MR BERRY (Deputy Chief Minister): As members are aware, the Chief Minister is travelling to Hobart for the Council of Australian Governments meeting and she will be absent from question time today. If there are any questions that members may wish to have answered, they can direct them to me.

QUESTIONS WITHOUT NOTICE

Woden Valley Hospital - Bed Numbers

MRS CARNELL: I will do the right thing, Mr Berry, and ask you a question. My question without notice is directed to the Minister for Health. Today it has been confirmed that there are only 482 operational beds at Woden Valley Hospital, excluding day care. This is 128 beds fewer than were available last year. In June 1991, when the Minister took office, there were 405 beds at Woden Valley Hospital and 282 beds at Royal Canberra Hospital. Since then the Minister has closed Royal Canberra Hospital and has spent more than $100m on the redevelopment of Woden Valley Hospital. How does the Minister justify spending more than $100m to achieve 233 fewer public hospital beds?
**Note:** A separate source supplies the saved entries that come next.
(** X4.  The experience estimate is 6, 4, 2 or 1 and the seniority follows
    it: Senior with 6, Mid-level with 4, Junior with 2 and 1.  The buckets
    are tried in that order: a senior marker ("senior", "5+", "5 years")
    gives 6 whatever else the text holds, and the estimate is 1 exactly
    when no marker of any bucket occurs. *)
Theorem extract_experience_buckets (text : string) (p : profile) :
  extract_profile_from_resume (Some text) = Some p ->
  let t := PyStr.lower text in
  let senior :=
    PyStr.contains "senior" t || PyStr.contains "5+" t
    || PyStr.contains "5 years" t in
  let lead :=
    PyStr.contains "lead" t || PyStr.contains "3+" t
    || PyStr.contains "3 years" t in
  let junior :=
    PyStr.contains "junior" t || PyStr.contains "1+" t
    || PyStr.contains "1 year" t in
  In (experience_years p, seniority p)
     [ (Some 6%Z, Some "Senior"); (Some 4%Z, Some "Mid-level");
       (Some 2%Z, Some "Junior"); (Some 1%Z, Some "Junior") ]
  /\ (experience_years p = Some 6%Z <-> senior = true)
  /\ (experience_years p = Some 4%Z <-> senior = false /\ lead = true)
  /\ (experience_years p = Some 2%Z
      <-> senior = false /\ lead = false /\ junior = true)
  /\ (experience_years p = Some 1%Z
      <-> senior = false /\ lead = false /\ junior = false).
Proof.
  intros H t senior lead junior.
  destruct (extract_some _ _ H) as (text' & r & Ht & _ & _ & _ & ->).
  inversion Ht. subst text'. simpl. fold t.
  unfold approx_experience. fold senior lead junior.
  destruct senior, lead, junior; simpl; intuition congruence.
Qed.

(** X4, a run: "senior" wins over "junior". *)
Lemma extract_experience_buckets_witness :
  In (Some 6%Z, Some "Senior")
     [ (Some 6%Z, Some "Senior"); (Some 4%Z, Some "Mid-level");
       (Some 2%Z, Some "Junior"); (Some 1%Z, Some "Junior") ]
  /\ (Some 6%Z = Some 6%Z <-> true = true).
Proof.
  pose proof (extract_experience_buckets
                "Senior mentor of junior staff"
                {| role := Some "Data Analyst";
                   experience_years := Some 6%Z;
                   skills := Some [];
                   seniority := Some "Senior";
                   raw_text_preview := Some "Senior mentor of junior staff";
                   name := None |}
                eq_refl) as H.
  exact (conj (proj1 H) (proj1 (proj2 H))).
Defined.

(* ------------------------------------------------------------------ *)
(** ** The text preview *)



Lemma replace_char_length (a b : ascii) (s : string) :
  String.length (PyStr.replace_char a b s) = String.length s.
Proof. induction s as [|c s IH]; simpl; congruence. Qed.


Module PreviewFacts.
Import PyStr PyStrFacts.







Section Replace.
Variables a b : ascii.
Hypothesis Ha : (byte a < 0x80)%N.
Hypothesis Hb : (byte b < 0x80)%N.








End Replace.












End PreviewFacts.


Lemma append_length (s1 s2 : string) :
  String.length (s1 ++ s2)%string
  = (String.length s1 + String.length s2)%nat.
Proof. induction s1 as [|c s1 IH]; simpl; congruence. Qed.



(* ================================================================== *)
(** * Letter case *)
(* ================================================================== *)

Module CaseFacts.
Import PyStr PyStrFacts.










Lemma isspace_small (cp : N) : isspace cp = true -> (cp <= 0x3000)%N.
Proof.
  unfold isspace. intros H. apply existsb_exists in H as (w & Hin & Ew).
  apply N.eqb_eq in Ew. subst w. unfold whitespace in Hin. simpl in Hin.
  repeat (destruct Hin as [<-|Hin]; [lia|]). destruct Hin.
Qed.














End CaseFacts.



(* ================================================================== *)
(** * Further properties of the nugget generator *)
(* ================================================================== *)

(** X7.  The generator returns the empty dict exactly on an absent or empty
    profile.  Otherwise the result holds the keys headline, nugget_1,
    nugget_2 and cta, in that order, followed by extra_tip exactly when the
    role is "Data Analyst" (a profile without a role counts as
    "Professional" and gets no tip). *)
Theorem nuggets_keys (profile : option profile)
    (masterclass_topic : string) :
  let nuggets := generate_personalized_nuggets profile masterclass_topic in
  (nuggets = []
   <-> profile = None
       \/ exists p, profile = Some p /\ profile_is_empty p = true)
  /\ (forall p,
        profile = Some p -> profile_is_empty p = false ->
        dict_keys nuggets
        = ["headline"; "nugget_1"; "nugget_2"; "cta"]
          ++ (if String.eqb (get_or (role p) "Professional") "Data Analyst"
              then ["extra_tip"] else [])
        /\ NoDup (dict_keys nuggets)
        /\ (str_dict_get "extra_tip" nuggets <> None
            <-> role p = Some "Data Analyst")).
Proof.
  intros nuggets. unfold nuggets, generate_personalized_nuggets. split.
  - destruct profile as [p|]; [|split; auto].
    destruct (profile_is_empty p) eqn:E.
    + split; [right; now exists p|reflexivity].
    + split.
      * destruct (String.eqb (get_or (role p) "Professional") "Data Analyst");
          discriminate.
      * intros [H|(q & Hq & Hqe)]; [discriminate|].
        inversion Hq. congruence.
  - intros p -> Hne. rewrite Hne.
    destruct (String.eqb_spec (get_or (role p) "Professional") "Data Analyst")
      as [E|E]; simpl.
    + split; [reflexivity|]. split.
      * repeat constructor; simpl; intuition discriminate.
      * split; [intros _|discriminate].
        destruct (role p); simpl in E; [congruence|discriminate].
    + split; [reflexivity|]. split.
      * repeat constructor; simpl; intuition discriminate.
      * split; [congruence|]. intros H. rewrite H in E. now simpl in E.
Qed.

(** X7, a run on a profile with the role of a data analyst. *)
Lemma nuggets_keys_witness :
  dict_keys
    (generate_personalized_nuggets
       (Some {| role := Some "Data Analyst";
                experience_years := None;
                skills := None;
                seniority := None;
                raw_text_preview := None;
                name := None |})
       "AI & Machine Learning")
  = ["headline"; "nugget_1"; "nugget_2"; "cta"; "extra_tip"].
Proof.
  exact (proj1 (proj2 (nuggets_keys
                         (Some {| role := Some "Data Analyst";
                                  experience_years := None;
                                  skills := None;
                                  seniority := None;
                                  raw_text_preview := None;
                                  name := None |})
                         "AI & Machine Learning")
                  _ eq_refl eq_refl)).
Defined.

(** X8.  The topic of the masterclass only shows in nugget_1, and only for
    a role other than "Data Analyst": the nuggets of a data analyst are the
    same for every topic, and for any role every other key reads the
    same. *)
Theorem nuggets_topic (p : profile) (topic1 topic2 : string) :
  (role p = Some "Data Analyst" ->
   generate_personalized_nuggets (Some p) topic1
   = generate_personalized_nuggets (Some p) topic2)
  /\ (forall k,
        k <> "nugget_1" ->
        str_dict_get k (generate_personalized_nuggets (Some p) topic1)
        = str_dict_get k (generate_personalized_nuggets (Some p) topic2)).
Proof.
  unfold generate_personalized_nuggets. split.
  - intros Hr. rewrite Hr. simpl get_or.
    destruct (profile_is_empty p); reflexivity.
  - intros k Hk. destruct (profile_is_empty p); [reflexivity|].
    apply String.eqb_neq in Hk.
    destruct (String.eqb (get_or (role p) "Professional") "Data Analyst");
      simpl; rewrite Hk; reflexivity.
Qed.

(** X8, a run on the profile of a data analyst. *)
Lemma nuggets_topic_witness :
  generate_personalized_nuggets
    (Some {| role := Some "Data Analyst";
             experience_years := Some 1%Z;
             skills := Some ["sql"];
             seniority := Some "Junior";
             raw_text_preview := Some "sql";
             name := None |})
    "AI & Machine Learning"
  = generate_personalized_nuggets
      (Some {| role := Some "Data Analyst";
               experience_years := Some 1%Z;
               skills := Some ["sql"];
               seniority := Some "Junior";
               raw_text_preview := Some "sql";
               name := None |})
      "Data Engineering".
Proof.
  exact (proj1 (nuggets_topic
                  {| role := Some "Data Analyst";
                     experience_years := Some 1%Z;
                     skills := Some ["sql"];
                     seniority := Some "Junior";
                     raw_text_preview := Some "sql";
                     name := None |}
                  "AI & Machine Learning" "Data Engineering")
           eq_refl).
Defined.

(* ================================================================== *)
(** * Further properties of the email generator and the discount mapper *)
(* ================================================================== *)

(** X9.  Every email opens with "Hi ", the name of the profile ("[Name]"
    when the profile has none), a comma and an empty line; and the topic of
    the masterclass only shows in the "2 Hours Post-Exit" email. *)
Theorem email_greeting (p : profile) (masterclass_topic email_type : string) :
  (exists rest,
      content (generate_personalized_email p masterclass_topic email_type)
      = ("Hi " ++ get_or (name p) "[Name]" ++ ","
         ++ String newline (String newline rest))%string)
  /\ (email_type <> "2 Hours Post-Exit" ->
      forall topic2,
        generate_personalized_email p masterclass_topic email_type
        = generate_personalized_email p topic2 email_type).
Proof.
  unfold generate_personalized_email. split.
  - destruct (String.eqb email_type "2 Hours Post-Exit");
      [|destruct (String.eqb email_type "24 Hours Later")];
      simpl; eexists; reflexivity.
  - intros Hne topic2. apply String.eqb_neq in Hne. now rewrite Hne.
Qed.

(** X9, a run on the final reminder. *)
Lemma email_greeting_witness :
  generate_personalized_email
    {| role := None; experience_years := None; skills := None;
       seniority := None; raw_text_preview := None; name := None |}
    "AI & Machine Learning" "Final Reminder (7 days)"
  = generate_personalized_email
      {| role := None; experience_years := None; skills := None;
         seniority := None; raw_text_preview := None; name := None |}
      "Statistics" "Final Reminder (7 days)".
Proof.
  apply (proj2 (email_greeting
                  {| role := None; experience_years := None; skills := None;
                     seniority := None; raw_text_preview := None;
                     name := None |}
                  "AI & Machine Learning" "Final Reminder (7 days)")).
  discriminate.
Defined.
(** * ai-release-notes-action: a shallow embedding of the orchestration core

  The JavaScript sources embedded here are
  - [src/main.js]                 ([checkTriggerConditions], [run]),
  - [src/utils/git.js]            ([getLatestTag], [getShortCommit],
                                   [parseCommits], [getCommitsSinceTag]),
  - the configuration class       ([Config]),
  - the pull-request analyzer     ([PRAnalyzer.analyzeChanges]),
  - the version manager           ([VersionManager]),
  - the release-notes generator   ([ReleaseNotesGenerator]),
  - the changelog manager         ([ChangelogManager]),
  - the Slack notifier            ([SlackNotifier]),
  - the GitHub release manager    ([GitHubReleaseManager]).

  JavaScript strings are sequences of UTF-16 code units; they are modelled
  as lists of [N].  Calls that leave the process (git, the generation
  service, the file system) are modelled by the value they hand back, which
  the embedded function receives as an argument. *)

From Stdlib Require Import List NArith ZArith Bool Lia Permutation.
From Stdlib Require String Ascii.
Import ListNotations String.StringSyntax.

Open Scope string_scope.
Open Scope list_scope.

(* ================================================================== *)
(** ** JavaScript strings *)
(* ================================================================== *)

Module JsString.
(** * Checkpoint manifest manager and retry supervisor

    A shallow embedding of [src/orchestrator/recovery.py],
    [src/orchestrator/nodes.py] and [src/engine/state.py], with the
    properties the specification states about them.

    Conventions of the embedding.
    - Python [str] is [string]: the bytes of its UTF-8 form, under which
      a file name is what the disk stores and an ASCII character is one
      byte. [str.lower] is embedded by what it does to the ASCII
      letters, which is all that a search for an ASCII text in the
      lowered string depends on; the decimal digits of the scan's
      pattern are those of Unicode, decoded from the bytes.
    - Python [int] is [Z].
    - Python [float] (delays, losses, clock readings) is [Q], the finite
      floats as the numbers they are. A product of a float and a power of
      two is exact as long as it stays in range; the conversion of an
      [int] past the range of floats raises, and is embedded as raising.
    - An exception is a record carrying its class name and its text; a
      statement that can raise returns a [result].
    - A path is the list of its components; the disk is a tree of files
      and directories, a directory keeping its entries in listing order.
    - A handler call is a function on the world it runs in (disk, clock
      readings taken, barriers passed); what it did before raising stays
      done.
    - The collaborators the handler imports from the [distributed]
      module ([barrier], [get_rank], [is_main_process]) and the library
      calls [torch.save], [torch.load] and [time.sleep] are taken by
      their interface: a counter, two values of the environment, a file
      that loads back as what was saved, and a call that returns or
      raises. *)

From Stdlib Require Import String Ascii List ZArith QArith Qminmax Qpower Qabs Lia Bool.
From Stdlib Require Import DecimalString DecimalN DecimalFacts Sorted.
From Equations Require Import Equations.
Import ListNotations.

Local Open Scope string_scope.
Local Open Scope Z_scope.

(* ===================================================================== *)
(** * Strings as Python uses them *)
(* ===================================================================== *)

Module PyStr.

(** [c.lower()] on one character: 'A'..'Z' move to 'a'..'z'. *)
Definition lower_ascii (c : ascii) : ascii :=
  let n := N_of_ascii c in
  if ((65 <=? n) && (n <=? 90))%N then ascii_of_N (n + 32) else c.

(** [s.lower()]. *)
Fixpoint lower (s : string) : string :=
  match s with
  | EmptyString => EmptyString
  | String c r => String (lower_ascii c) (lower r)
  end.

(** [t.startswith(s)]. *)
Fixpoint startswith (s t : string) : bool :=
  match s, t with
  | EmptyString, _ => true
  | String a s', String b t' => Ascii.eqb a b && startswith s' t'
  | String _ _, EmptyString => false
  end.

(** [s in t] for strings: [s] occurs in [t] at some offset. *)
Fixpoint str_in (s t : string) : bool :=
  startswith s t ||
  match t with
  | EmptyString => false
  | String _ t' => str_in s t'
  end.

(** The upper and the lower form of each of the 26 letters, paired in
    alphabetical order. *)
Definition letter_pairs : list (ascii * ascii) :=
  combine (list_ascii_of_string "ABCDEFGHIJKLMNOPQRSTUVWXYZ")
          (list_ascii_of_string "abcdefghijklmnopqrstuvwxyz").

(** Two characters that differ at most in letter case. *)
Definition same_letter (a b : ascii) : Prop :=
  a = b \/ In (a, b) letter_pairs \/ In (b, a) letter_pairs.

(** Two strings that differ at most in letter case, character by
    character. *)
Fixpoint same_text (s t : string) : Prop :=
  match s, t with
  | EmptyString, EmptyString => True
  | String a s', String b t' => same_letter a b /\ same_text s' t'
  | _, _ => False
  end.

(** What the specification calls a case-insensitive occurrence: some
    slice of [t] is [s] up to letter case. *)
Definition occurs_ci (s t : string) : Prop :=
  exists pre mid suf, t = pre ++ mid ++ suf /\ same_text mid s.
(** * flightradar24_tester: the query function [fetch_aircraft_data]

    A shallow embedding of [fr24_tester.py] and [fr24_tester_backup.py].

    The query function performs one [requests.get], decodes the body and runs
    a filter-and-cap loop over the decoded ['aircraft'] list.  The embedding
    follows the Python text statement by statement:

    - decoded JSON is an inductive type; Python dicts are association lists in
      insertion order (the order [json.dumps] prints and [for] iterates);
    - exceptions are values of an error monad, [try]/[except] is a handler
      list tried in textual order with [isinstance];
    - the network is an input (what [requests.get] does when called), the
      request that was issued is part of the output. *)

From Stdlib Require Import ZArith List String Ascii Bool Lia DecimalString.
Import ListNotations.
Local Open Scope string_scope.
Local Open Scope Z_scope.
Local Set Warnings "-register-all".

(** ** Python values and exceptions *)

Module Py.

(** What [json.loads] produces.  A [float] is kept as its literal: the
    program never computes with numbers.  A [JObj] is a [dict]: [dict_get]
    reads the first binding of a key.  A [str] is held as the bytes of its
    UTF-8 encoding, so equality and the search for an ASCII substring are
    those of the [str]. *)
Inductive json : Type :=
| JNull
| JBool (b : bool)
| JInt (z : Z)
| JFloat (lit : string)
| JStr (s : string)
| JArr (items : list json)
| JObj (kvs : list (string * json)).
(** * The emoji repository of GoToSocial (internal/db/bundb/emoji.go)

    A shallow embedding of the cache-aside access layer for emoji and emoji
    categories: the single-entity reads ([getEmoji], [getEmojiCategory]), the
    filtered and paged listing ([GetEmojis]), the batch hydration
    ([emojisFromIDs], [emojiCategoriesFromIDs]), the column update
    ([UpdateEmoji]) and the cascading delete ([DeleteEmojiByID]).

    The Go methods act on a database connection, two caches, the clock and the
    logger.  They are embedded as computations over an explicit [World] that
    holds the tables, the caches, the clock and a chronological list of the
    observable events (statements sent to storage, cache writes, log lines).
    Storage failures are injected through a schedule of outcomes, one entry
    per statement. *)

From Stdlib Require Import ZArith String Ascii List.
From stdpp Require Import base tactics option list sorting strings gmap.
Import ListNotations.

Local Open Scope Z_scope.

(** ** Strings

    Strings are sequences of bytes.  Comparison ([String.ltb], [String.leb])
    is bytewise lexicographic, which is the BINARY collation of the storage
    engine.  [lower] maps the ASCII letters A-Z to a-z and leaves every
    other byte alone: it is SQL's LOWER as the storage engine computes it.
    Go's [strings.ToLower] is another function (it lowercases every Unicode
    letter); the two agree on text that is ASCII only. *)

Definition lower_ascii (c : ascii) : ascii :=
  let n := N_of_ascii c in
  if ((65 <=? n) && (n <=? 90))%N then ascii_of_N (n + 32) else c.

Fixpoint lower (s : string) : string :=
  match s with
  | EmptyString => EmptyString
  | String c s' => String (lower_ascii c) (lower s')
  end.

(** Text made of ASCII bytes only. *)
Definition is_ascii (s : string) : bool :=
  forallb (fun c => (N_of_ascii c <? 128)%N) (list_ascii_of_string s).

(** SQL's [LOWER(...)]. *)
Definition LOWER (s : string) : string := lower s.

(** SQL's [COALESCE(x, d)] on a nullable text column. *)
Definition COALESCE (x : option string) (d : string) : string :=
  match x with Some v => v | None => d end.

(** ** Data model (gtsmodel)

    Modelled from the spec: the struct declarations of package gtsmodel are
    not part of the source file; the fields are those of the spec's data
    model (section 3).  [Domain] is optional: [None] is the SQL NULL of a
    locally hosted emoji. *)

Module EmojiCategory.
Record t : Type := mk {
  ID : string;
  Name : string
}.
Definition empty : t := mk "" "".
(** * libflexkube: the container reconciler, the Kubernetes PKI schema and the
      control plane builder

    A shallow embedding of [pkg/container/containers.go], of the Kubernetes
    certificate schema that travels with it, and of
    [pkg/controlplane/controlplane.go], together with the properties the
    specification states about them.

    Go values are modelled as the code has them:
    - [containersState] is a Go map from names to *pointers* to
      [hostConfiguredContainer]; maps are reference values as well.  Both
      kinds of sharing are visible in the code ([c.currentState =
      c.previousState], [c.currentState[n] = d]), so the model keeps a heap
      of container cells and a store of map objects, and the engine only
      holds references.
    - functions returning [error] run in a state-and-error monad over that
      store, the remote hosts and the log of remote operations.
    - Go's unspecified map iteration order is an arbitrary ranking of the
      keys, a parameter of the whole development. *)

From stdpp Require Import gmap strings list fin_maps sorting pretty.

Module PkgContainer.

#[local] Open Scope string_scope.

(** ** Errors

    [fmt.Errorf] with a [%w] verb wraps a cause; without, it makes a leaf.
    [Panic] stands for a Go run-time panic. *)

Inductive error :=
| Errorf (msg : string)
| Wrapf (msg : string) (cause : error)
| Panic (msg : string).

Fixpoint rootCause (e : error) : error :=
  match e with
  | Wrapf _ c => rootCause c
  | _ => e
  end.

#[global] Instance error_eq_dec : EqDecision error.
Proof. solve_decision. Defined.

(** ** Data model *)

(** [host.Host]: the placement descriptor; equality is structural. *)
Record Host := { Address : string; Credentials : string }.

(** [types.ContainerConfig]: the runtime spec; equality is structural. *)
Record ContainerConfig := {
  Name : string; Image : string; Args : list string; Mounts : list string }.

(** [types.ContainerStatus]: what the runtime reported last. *)
Record ContainerStatus := { exists_ : bool; running : bool; ID : nat }.

Record containerT := { Config : ContainerConfig; Status : ContainerStatus }.

(** The validated [hostConfiguredContainer]. *)
Record hostConfiguredContainer := {
  host : Host;
  container : containerT;
  configFiles : gmap string string }.

(** The exported [HostConfiguredContainer], as read from YAML. *)
Record HostConfiguredContainer := {
  HCC_Host : Host;
  HCC_Container : containerT;
  HCC_ConfigFiles : gmap string string }.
MR BERRY: And, of course, I patched up the mess that was made by Mr Humphries in his period of office. Mrs Carnell completely ignores the significant growth in the number of beds at Calvary Hospital. You did not want to talk about that, did you?

Mrs Carnell: No, there is not. There were 178 at that stage, and there are now 175 - three fewer.

MR BERRY: When Royal Canberra Hospital closed, of course, there was a growth in beds.

Mrs Carnell: No, there was not. There are 233 fewer.

MR BERRY: Mrs Carnell, of course, excludes day surgery, because she wants to ignore advances in surgical procedures within the hospital system, and advances in efficiency. The fact of the matter is that there are some predictions that say that by the turn of the century we will be doing 50 per cent of our surgical procedures in day surgery. We are now on about 32 per cent, I think. That will result in fewer beds. It will continue to result in fewer beds.

Mrs Carnell: Except that the same predictions show that we need 3.3 beds per 1,000.

MR BERRY: It will result in fewer beds. Mrs Carnell has ignored the fact that there has been a growth in day surgery within the health system. Whether she likes it or not, there will be fewer beds per capita as a result of those improvements in efficiency.